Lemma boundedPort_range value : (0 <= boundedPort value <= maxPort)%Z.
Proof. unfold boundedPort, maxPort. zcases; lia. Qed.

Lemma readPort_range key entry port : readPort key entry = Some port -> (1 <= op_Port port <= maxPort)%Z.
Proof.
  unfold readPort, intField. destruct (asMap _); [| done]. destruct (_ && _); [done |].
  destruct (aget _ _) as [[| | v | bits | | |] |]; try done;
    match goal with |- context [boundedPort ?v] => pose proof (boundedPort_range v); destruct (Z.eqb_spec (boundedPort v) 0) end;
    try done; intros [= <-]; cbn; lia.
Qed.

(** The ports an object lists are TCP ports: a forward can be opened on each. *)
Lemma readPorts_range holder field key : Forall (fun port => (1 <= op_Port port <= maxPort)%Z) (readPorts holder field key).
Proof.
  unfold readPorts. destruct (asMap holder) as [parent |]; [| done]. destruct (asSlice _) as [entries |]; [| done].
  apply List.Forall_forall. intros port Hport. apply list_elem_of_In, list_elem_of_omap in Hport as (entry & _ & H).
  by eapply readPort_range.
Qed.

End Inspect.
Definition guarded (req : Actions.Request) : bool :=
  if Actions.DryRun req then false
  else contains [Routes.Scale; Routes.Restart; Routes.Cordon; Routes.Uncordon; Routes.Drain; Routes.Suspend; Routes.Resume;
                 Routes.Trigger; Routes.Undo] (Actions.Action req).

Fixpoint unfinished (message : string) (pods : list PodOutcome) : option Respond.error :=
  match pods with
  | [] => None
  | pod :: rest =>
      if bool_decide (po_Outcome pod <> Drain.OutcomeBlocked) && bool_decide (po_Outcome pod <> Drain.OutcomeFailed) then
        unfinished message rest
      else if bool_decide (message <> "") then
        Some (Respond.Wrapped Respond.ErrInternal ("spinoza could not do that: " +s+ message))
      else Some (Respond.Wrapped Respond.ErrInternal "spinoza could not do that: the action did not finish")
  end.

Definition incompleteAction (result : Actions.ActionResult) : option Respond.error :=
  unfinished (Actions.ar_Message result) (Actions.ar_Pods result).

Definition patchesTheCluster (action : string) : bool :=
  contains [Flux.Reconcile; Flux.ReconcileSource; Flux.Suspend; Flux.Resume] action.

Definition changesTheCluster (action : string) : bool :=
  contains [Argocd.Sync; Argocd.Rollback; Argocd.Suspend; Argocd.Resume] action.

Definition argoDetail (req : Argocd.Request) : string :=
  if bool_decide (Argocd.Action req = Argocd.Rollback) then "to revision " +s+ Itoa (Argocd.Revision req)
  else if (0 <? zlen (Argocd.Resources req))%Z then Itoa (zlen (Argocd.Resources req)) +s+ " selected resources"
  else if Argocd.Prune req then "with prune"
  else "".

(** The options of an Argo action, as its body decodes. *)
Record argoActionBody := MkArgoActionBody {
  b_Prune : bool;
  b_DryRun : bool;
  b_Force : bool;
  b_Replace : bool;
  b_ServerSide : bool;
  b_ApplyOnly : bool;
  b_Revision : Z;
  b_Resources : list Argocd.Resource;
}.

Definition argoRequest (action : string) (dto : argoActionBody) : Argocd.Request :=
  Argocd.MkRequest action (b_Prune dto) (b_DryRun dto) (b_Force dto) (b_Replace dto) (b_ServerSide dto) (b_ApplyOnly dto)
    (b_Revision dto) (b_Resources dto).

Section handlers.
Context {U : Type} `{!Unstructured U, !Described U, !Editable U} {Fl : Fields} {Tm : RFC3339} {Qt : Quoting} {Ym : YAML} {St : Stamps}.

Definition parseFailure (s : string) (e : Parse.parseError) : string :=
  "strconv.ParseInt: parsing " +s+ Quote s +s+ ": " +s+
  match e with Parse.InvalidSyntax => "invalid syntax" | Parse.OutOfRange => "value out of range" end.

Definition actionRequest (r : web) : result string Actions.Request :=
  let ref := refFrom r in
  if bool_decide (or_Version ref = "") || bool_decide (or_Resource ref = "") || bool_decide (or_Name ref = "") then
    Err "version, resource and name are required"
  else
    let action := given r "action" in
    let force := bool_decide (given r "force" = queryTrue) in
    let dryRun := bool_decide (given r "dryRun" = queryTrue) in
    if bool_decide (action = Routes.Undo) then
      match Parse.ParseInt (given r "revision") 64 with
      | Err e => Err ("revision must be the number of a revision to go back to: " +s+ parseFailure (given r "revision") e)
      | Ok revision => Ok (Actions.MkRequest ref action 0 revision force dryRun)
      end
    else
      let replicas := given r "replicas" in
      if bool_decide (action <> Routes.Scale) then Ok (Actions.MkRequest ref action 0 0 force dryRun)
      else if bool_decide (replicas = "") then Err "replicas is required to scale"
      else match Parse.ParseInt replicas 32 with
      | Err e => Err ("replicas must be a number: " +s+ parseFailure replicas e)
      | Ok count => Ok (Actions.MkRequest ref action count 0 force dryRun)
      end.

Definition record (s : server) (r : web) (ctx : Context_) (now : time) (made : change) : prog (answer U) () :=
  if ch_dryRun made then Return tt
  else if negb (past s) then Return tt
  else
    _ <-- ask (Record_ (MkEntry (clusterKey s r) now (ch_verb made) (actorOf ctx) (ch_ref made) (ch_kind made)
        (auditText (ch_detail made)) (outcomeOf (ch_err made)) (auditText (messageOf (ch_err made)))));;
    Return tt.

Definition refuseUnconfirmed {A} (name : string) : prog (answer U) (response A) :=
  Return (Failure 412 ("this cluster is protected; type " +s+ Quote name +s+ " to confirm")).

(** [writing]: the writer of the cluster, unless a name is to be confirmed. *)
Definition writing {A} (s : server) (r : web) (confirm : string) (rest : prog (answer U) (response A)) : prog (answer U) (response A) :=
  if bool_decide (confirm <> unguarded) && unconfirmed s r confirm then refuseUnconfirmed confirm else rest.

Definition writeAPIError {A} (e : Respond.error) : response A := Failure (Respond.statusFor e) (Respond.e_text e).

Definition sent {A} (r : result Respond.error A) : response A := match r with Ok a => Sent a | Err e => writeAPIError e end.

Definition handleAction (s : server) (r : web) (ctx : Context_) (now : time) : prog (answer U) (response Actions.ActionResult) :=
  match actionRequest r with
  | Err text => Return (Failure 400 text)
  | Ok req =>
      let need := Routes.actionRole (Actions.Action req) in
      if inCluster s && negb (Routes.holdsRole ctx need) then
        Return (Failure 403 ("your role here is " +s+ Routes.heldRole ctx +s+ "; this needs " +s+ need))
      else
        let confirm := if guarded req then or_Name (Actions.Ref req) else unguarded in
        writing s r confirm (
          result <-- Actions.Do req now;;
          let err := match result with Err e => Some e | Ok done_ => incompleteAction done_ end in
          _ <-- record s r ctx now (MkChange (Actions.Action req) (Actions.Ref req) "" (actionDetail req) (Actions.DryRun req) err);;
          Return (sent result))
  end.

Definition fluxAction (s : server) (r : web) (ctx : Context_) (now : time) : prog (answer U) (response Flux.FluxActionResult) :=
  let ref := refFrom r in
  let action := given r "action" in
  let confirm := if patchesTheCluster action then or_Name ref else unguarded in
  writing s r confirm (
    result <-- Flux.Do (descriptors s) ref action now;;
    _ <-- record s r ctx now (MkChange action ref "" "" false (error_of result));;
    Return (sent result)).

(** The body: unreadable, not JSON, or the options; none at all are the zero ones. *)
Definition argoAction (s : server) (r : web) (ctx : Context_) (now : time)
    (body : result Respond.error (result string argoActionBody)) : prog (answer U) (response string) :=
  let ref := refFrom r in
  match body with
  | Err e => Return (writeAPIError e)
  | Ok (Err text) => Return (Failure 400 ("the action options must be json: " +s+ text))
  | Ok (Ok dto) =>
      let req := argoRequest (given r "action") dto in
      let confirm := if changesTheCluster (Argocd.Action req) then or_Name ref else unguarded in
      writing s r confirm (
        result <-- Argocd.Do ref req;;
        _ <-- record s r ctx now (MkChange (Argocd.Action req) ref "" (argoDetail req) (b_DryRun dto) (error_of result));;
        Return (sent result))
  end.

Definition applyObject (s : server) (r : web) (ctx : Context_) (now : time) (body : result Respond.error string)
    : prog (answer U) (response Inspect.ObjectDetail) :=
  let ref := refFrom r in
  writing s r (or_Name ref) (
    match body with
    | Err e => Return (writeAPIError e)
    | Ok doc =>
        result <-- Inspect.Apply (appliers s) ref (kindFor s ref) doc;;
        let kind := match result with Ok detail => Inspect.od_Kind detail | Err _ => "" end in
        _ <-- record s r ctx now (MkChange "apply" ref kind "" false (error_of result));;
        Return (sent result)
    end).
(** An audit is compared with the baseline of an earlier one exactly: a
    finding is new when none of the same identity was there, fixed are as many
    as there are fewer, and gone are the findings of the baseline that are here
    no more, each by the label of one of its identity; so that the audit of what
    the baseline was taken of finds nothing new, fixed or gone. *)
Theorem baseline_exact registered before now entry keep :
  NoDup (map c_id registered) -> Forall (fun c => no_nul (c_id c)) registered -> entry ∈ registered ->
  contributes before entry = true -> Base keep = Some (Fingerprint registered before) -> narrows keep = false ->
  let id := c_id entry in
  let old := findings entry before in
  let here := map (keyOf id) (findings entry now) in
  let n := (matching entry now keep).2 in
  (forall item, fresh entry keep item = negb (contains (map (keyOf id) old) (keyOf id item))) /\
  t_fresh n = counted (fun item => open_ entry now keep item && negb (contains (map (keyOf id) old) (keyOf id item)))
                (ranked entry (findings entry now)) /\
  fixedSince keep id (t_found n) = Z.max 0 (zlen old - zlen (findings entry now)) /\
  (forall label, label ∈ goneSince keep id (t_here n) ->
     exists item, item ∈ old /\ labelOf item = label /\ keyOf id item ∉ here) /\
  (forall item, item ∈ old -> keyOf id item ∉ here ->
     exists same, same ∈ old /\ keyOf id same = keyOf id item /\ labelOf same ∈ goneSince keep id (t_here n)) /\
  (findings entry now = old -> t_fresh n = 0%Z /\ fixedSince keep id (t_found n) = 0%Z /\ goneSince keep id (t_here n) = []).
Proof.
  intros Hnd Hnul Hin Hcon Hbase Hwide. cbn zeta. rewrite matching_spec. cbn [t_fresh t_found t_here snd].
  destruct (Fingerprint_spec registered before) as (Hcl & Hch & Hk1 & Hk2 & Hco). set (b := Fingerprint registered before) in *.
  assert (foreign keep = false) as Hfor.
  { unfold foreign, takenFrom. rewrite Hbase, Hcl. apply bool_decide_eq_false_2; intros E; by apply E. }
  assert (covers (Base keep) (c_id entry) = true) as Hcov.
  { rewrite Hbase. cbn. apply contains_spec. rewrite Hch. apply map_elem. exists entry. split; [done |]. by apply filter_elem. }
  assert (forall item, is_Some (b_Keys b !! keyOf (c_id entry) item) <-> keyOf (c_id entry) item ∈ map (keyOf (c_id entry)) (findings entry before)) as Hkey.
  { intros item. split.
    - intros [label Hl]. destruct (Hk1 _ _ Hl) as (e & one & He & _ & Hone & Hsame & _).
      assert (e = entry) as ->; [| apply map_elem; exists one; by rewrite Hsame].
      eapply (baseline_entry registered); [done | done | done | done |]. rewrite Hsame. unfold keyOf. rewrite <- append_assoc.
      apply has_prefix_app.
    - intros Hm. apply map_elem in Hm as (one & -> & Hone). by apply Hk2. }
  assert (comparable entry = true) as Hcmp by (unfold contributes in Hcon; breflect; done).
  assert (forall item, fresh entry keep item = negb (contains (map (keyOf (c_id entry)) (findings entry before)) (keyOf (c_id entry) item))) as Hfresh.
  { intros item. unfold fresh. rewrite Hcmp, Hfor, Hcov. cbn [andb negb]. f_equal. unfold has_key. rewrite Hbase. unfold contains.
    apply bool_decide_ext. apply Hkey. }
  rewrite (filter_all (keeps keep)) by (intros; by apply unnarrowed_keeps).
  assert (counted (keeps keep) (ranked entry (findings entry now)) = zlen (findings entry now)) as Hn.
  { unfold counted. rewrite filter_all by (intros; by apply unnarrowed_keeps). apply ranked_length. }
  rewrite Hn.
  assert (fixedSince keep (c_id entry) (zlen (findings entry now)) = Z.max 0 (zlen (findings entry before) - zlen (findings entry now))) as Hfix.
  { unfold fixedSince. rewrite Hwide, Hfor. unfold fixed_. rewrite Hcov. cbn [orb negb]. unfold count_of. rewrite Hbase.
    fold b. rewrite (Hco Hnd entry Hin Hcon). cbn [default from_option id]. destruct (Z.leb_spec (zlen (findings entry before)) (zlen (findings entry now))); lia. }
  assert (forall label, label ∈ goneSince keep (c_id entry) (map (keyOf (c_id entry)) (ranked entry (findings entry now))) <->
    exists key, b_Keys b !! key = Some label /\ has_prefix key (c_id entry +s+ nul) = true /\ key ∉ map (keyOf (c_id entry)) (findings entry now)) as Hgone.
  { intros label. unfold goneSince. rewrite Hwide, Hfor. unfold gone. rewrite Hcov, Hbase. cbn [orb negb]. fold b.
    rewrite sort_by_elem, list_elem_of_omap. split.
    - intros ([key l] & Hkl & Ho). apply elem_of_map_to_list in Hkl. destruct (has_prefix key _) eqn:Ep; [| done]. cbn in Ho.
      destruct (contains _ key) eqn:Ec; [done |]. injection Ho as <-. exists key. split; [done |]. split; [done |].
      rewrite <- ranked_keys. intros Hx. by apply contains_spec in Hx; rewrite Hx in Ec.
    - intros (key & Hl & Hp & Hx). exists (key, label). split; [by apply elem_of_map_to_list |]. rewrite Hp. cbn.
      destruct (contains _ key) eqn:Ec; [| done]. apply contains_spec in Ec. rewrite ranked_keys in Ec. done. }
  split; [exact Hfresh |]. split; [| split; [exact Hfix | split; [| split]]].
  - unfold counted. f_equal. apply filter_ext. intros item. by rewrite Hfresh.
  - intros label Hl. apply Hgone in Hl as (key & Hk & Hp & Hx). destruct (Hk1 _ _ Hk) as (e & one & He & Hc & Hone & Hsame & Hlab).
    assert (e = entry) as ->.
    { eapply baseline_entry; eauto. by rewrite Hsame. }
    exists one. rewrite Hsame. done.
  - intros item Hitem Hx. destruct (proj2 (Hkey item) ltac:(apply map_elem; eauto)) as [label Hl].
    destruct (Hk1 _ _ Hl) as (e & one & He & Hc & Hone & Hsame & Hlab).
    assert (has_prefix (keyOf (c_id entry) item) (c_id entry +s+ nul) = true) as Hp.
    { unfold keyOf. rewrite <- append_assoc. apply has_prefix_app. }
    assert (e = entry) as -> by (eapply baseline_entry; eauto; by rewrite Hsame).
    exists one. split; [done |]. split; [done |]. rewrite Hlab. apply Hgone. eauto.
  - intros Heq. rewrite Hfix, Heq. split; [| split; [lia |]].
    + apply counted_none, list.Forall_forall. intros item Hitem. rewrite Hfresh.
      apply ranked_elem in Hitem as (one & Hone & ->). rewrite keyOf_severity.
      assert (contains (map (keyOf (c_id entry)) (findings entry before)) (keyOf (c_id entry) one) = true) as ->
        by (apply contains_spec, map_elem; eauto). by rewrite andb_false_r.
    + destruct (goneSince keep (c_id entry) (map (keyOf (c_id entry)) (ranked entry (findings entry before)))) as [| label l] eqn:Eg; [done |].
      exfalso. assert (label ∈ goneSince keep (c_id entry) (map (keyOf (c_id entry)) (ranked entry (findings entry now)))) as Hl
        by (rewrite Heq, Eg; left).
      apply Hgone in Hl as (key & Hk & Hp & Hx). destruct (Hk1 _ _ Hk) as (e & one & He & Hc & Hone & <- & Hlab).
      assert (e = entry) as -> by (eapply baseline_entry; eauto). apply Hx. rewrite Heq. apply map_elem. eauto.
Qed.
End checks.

PROBLEM DESCRIPTION =>
In the listing above, locate the line with "(** The body: unreadable, not" and the line with "(body : result Respond.error (result", then extract exactly those lines and every line between them, and nothing more.

RESPONSE TO THIS TASK =>
(** The body: unreadable, not JSON, or the options; none at all are the zero ones. *)
Definition argoAction (s : server) (r : web) (ctx : Context_) (now : time)
    (body : result Respond.error (result string argoActionBody)) : prog (answer U) (response string) :=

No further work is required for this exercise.